> **Raw data**:
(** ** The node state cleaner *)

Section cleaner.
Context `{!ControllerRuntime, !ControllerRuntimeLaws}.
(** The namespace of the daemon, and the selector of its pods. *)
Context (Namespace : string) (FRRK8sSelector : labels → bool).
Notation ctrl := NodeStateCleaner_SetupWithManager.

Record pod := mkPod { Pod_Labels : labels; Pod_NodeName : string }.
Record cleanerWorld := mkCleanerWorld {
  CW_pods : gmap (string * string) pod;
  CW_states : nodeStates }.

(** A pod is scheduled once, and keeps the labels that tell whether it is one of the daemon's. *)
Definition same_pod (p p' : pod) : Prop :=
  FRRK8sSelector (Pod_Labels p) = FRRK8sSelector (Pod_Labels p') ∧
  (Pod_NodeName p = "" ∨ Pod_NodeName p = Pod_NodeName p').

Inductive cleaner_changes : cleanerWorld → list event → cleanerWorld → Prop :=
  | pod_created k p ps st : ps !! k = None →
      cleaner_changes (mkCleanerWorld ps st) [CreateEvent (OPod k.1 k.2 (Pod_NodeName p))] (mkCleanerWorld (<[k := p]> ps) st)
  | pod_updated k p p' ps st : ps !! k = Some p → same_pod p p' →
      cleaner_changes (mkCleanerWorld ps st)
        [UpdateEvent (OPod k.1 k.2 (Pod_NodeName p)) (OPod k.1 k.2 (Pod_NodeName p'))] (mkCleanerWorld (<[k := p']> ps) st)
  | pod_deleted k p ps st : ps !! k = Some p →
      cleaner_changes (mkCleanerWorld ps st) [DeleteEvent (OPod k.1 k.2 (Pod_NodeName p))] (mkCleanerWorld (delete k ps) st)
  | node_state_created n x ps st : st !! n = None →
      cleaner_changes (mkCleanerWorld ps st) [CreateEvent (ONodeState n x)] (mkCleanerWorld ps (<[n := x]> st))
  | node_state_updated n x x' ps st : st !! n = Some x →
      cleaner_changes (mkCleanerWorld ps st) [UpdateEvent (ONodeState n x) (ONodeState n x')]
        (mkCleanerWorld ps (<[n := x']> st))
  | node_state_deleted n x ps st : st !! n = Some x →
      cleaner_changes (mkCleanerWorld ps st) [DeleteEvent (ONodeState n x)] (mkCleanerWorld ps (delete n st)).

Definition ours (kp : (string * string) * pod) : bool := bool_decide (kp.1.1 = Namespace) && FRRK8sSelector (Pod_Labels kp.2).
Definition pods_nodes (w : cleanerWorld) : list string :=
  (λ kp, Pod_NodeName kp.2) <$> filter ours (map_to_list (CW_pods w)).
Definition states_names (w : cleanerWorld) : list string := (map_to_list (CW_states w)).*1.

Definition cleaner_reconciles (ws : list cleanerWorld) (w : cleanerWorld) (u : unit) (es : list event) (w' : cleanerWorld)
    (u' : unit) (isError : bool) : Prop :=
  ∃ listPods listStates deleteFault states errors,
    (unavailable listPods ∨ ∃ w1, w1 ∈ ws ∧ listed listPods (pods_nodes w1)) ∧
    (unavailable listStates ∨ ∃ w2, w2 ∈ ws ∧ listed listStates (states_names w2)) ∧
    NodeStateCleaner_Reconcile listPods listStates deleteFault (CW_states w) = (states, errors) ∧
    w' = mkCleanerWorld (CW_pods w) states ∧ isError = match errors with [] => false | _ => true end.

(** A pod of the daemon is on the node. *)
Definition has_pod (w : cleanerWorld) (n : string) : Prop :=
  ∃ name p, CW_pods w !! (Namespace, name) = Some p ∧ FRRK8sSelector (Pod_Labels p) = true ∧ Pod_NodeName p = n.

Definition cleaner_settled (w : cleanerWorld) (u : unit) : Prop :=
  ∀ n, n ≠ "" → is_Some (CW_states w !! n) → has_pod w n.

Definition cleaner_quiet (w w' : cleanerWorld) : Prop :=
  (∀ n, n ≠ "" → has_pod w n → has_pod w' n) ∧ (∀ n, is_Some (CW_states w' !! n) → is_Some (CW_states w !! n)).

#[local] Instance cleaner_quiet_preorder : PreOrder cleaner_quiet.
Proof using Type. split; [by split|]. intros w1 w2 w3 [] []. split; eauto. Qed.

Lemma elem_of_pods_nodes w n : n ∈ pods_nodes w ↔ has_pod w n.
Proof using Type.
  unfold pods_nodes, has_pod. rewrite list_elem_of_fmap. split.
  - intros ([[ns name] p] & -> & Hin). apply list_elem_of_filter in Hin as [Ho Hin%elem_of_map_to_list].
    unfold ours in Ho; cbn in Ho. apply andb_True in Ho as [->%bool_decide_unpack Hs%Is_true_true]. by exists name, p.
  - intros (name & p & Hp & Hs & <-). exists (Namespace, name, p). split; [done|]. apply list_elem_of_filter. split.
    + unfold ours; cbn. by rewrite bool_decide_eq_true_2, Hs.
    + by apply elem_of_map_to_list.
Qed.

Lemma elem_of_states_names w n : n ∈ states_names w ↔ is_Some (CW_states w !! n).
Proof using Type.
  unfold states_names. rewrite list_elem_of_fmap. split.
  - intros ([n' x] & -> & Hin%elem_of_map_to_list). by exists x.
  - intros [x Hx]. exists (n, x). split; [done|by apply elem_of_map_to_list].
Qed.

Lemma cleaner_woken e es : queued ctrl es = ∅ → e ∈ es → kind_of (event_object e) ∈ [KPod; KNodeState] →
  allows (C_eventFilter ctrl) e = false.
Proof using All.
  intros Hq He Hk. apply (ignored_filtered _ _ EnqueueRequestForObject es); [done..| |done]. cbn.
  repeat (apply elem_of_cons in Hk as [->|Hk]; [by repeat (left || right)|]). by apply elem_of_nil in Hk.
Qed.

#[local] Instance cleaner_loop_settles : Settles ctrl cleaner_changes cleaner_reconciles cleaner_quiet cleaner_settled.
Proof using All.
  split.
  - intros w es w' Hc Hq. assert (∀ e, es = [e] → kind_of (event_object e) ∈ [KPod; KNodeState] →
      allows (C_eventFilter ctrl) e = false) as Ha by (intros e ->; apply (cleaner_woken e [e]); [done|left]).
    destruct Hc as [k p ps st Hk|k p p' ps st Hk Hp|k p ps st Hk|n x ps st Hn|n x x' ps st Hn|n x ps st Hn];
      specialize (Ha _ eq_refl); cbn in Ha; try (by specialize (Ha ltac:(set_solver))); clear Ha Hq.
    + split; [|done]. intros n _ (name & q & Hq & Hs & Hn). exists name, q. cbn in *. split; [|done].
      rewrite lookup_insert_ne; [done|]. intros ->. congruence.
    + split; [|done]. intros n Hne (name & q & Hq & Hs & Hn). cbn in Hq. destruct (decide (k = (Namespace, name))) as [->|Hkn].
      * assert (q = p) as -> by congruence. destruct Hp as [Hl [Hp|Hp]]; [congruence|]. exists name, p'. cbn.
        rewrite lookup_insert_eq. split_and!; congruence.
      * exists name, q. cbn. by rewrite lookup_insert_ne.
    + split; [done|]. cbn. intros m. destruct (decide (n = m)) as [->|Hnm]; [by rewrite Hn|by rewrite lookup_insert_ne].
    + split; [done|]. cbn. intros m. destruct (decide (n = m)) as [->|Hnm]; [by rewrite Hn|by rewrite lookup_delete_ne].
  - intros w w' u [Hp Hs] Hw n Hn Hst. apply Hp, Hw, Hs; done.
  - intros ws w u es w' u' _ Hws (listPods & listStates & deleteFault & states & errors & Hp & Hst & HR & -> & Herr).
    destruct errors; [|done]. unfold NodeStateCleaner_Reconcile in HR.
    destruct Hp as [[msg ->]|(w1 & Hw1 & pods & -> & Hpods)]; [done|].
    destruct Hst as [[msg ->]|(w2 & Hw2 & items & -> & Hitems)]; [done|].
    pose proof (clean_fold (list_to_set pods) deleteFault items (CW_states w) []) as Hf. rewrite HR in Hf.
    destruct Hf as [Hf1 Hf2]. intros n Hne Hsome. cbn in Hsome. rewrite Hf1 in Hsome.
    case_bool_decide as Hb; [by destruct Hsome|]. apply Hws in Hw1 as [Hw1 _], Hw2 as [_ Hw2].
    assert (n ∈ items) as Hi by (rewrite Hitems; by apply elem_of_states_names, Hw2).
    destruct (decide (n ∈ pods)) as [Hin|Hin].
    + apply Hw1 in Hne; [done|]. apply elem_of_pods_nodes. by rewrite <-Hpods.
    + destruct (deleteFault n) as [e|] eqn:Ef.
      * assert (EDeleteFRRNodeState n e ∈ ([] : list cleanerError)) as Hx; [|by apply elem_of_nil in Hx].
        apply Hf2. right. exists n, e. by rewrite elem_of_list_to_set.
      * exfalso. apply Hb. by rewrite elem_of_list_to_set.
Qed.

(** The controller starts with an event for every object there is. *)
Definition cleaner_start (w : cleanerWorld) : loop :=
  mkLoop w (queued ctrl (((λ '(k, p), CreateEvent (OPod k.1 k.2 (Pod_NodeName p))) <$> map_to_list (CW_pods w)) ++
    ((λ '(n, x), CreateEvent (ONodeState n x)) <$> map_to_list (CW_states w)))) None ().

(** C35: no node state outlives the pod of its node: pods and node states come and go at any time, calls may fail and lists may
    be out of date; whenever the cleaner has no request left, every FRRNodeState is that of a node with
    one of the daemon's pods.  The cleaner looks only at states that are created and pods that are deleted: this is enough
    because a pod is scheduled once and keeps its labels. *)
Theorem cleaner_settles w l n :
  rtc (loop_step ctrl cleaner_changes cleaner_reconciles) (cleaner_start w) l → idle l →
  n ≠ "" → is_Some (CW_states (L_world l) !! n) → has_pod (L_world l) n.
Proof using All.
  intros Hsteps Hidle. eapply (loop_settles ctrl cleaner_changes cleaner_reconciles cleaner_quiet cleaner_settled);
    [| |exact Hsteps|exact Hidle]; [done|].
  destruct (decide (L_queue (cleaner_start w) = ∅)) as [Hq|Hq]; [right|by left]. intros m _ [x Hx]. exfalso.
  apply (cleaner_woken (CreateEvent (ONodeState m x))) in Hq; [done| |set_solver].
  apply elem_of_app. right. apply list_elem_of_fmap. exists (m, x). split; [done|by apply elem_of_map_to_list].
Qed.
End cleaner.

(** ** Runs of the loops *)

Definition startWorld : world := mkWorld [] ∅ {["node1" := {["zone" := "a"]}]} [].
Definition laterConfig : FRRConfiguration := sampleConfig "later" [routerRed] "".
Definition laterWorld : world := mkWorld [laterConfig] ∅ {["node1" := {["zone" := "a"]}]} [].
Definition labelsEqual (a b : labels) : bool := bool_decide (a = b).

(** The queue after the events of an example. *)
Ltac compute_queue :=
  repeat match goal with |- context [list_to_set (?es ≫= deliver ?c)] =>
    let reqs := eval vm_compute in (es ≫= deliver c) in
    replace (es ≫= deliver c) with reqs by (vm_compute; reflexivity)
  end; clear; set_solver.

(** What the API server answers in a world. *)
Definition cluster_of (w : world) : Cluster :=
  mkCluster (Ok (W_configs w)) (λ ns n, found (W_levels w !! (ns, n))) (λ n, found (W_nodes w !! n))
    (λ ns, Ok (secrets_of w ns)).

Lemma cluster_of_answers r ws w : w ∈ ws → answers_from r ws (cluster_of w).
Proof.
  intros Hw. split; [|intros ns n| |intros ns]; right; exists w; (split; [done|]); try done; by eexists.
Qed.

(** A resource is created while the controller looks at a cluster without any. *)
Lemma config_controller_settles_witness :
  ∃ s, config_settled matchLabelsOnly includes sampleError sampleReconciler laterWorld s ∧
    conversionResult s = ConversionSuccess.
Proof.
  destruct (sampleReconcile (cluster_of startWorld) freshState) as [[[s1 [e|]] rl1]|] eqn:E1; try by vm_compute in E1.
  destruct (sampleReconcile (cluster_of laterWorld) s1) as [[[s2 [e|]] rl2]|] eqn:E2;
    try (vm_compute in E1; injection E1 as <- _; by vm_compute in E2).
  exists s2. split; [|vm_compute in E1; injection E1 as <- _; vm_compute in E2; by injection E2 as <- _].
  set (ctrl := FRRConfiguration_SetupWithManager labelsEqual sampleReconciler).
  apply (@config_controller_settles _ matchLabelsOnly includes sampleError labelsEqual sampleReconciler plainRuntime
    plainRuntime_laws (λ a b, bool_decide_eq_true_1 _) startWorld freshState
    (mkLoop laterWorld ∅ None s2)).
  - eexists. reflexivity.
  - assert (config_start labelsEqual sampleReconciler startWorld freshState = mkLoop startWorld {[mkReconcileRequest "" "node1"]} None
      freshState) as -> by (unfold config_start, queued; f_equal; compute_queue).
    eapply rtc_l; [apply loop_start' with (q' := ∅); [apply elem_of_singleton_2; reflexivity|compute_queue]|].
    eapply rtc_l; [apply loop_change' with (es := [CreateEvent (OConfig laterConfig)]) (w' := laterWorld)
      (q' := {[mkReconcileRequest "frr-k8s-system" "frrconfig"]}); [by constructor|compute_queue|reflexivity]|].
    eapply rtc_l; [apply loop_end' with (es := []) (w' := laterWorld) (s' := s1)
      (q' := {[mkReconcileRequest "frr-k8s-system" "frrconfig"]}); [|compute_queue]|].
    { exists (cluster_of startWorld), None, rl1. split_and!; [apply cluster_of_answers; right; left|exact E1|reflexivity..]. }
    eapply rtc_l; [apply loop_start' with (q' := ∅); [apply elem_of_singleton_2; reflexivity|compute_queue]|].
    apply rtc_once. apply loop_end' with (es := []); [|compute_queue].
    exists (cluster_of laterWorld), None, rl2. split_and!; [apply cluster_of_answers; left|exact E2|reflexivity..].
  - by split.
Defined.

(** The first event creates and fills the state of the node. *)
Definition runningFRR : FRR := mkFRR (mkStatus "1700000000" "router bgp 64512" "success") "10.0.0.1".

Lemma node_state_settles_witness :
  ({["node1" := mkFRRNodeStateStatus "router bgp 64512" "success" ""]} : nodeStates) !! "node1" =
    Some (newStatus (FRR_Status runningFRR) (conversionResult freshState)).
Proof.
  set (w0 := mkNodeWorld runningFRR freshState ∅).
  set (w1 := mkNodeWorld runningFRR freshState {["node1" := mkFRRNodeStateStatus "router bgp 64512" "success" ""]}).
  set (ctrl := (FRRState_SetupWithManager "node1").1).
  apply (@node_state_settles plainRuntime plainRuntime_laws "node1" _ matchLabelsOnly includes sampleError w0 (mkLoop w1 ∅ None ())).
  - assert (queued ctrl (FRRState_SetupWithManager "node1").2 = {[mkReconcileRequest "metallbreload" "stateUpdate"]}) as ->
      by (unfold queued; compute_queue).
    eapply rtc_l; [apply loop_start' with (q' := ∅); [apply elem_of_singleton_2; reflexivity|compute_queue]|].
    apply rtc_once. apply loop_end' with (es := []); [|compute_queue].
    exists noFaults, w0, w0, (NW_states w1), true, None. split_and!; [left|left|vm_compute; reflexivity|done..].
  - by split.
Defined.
...
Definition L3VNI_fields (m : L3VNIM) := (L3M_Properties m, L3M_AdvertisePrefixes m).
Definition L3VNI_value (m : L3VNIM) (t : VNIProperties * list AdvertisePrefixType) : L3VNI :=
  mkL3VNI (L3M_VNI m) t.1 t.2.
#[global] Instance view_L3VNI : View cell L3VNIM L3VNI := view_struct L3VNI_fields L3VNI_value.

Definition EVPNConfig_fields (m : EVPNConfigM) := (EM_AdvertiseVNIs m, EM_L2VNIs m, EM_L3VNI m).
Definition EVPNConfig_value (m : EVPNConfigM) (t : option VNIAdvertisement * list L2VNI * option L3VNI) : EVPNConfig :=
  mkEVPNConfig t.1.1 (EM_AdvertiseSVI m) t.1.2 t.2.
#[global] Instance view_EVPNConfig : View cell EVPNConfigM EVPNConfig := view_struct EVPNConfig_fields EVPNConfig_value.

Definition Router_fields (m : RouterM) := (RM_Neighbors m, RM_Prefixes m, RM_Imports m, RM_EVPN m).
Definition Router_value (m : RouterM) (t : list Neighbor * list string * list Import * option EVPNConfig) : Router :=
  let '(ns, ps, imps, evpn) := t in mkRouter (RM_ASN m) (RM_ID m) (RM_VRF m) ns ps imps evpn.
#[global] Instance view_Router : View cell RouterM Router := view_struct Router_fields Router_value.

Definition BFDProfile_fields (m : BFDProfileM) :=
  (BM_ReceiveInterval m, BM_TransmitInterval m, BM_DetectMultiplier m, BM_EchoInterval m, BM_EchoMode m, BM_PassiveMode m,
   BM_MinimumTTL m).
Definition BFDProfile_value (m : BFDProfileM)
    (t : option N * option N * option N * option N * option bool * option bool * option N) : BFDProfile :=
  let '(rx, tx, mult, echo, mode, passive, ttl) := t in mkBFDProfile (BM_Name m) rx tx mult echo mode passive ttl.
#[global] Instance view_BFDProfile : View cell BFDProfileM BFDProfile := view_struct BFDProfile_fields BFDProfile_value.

> **What to do**:
Write out every line of the preceding listing that contains "mkFRRNodeStateStatus".

> **Answer**:
  ({["node1" := mkFRRNodeStateStatus "router bgp 64512" "success" ""]} : nodeStates) !! "node1" =
  set (w1 := mkNodeWorld runningFRR freshState {["node1" := mkFRRNodeStateStatus "router bgp 64512" "success" ""]}).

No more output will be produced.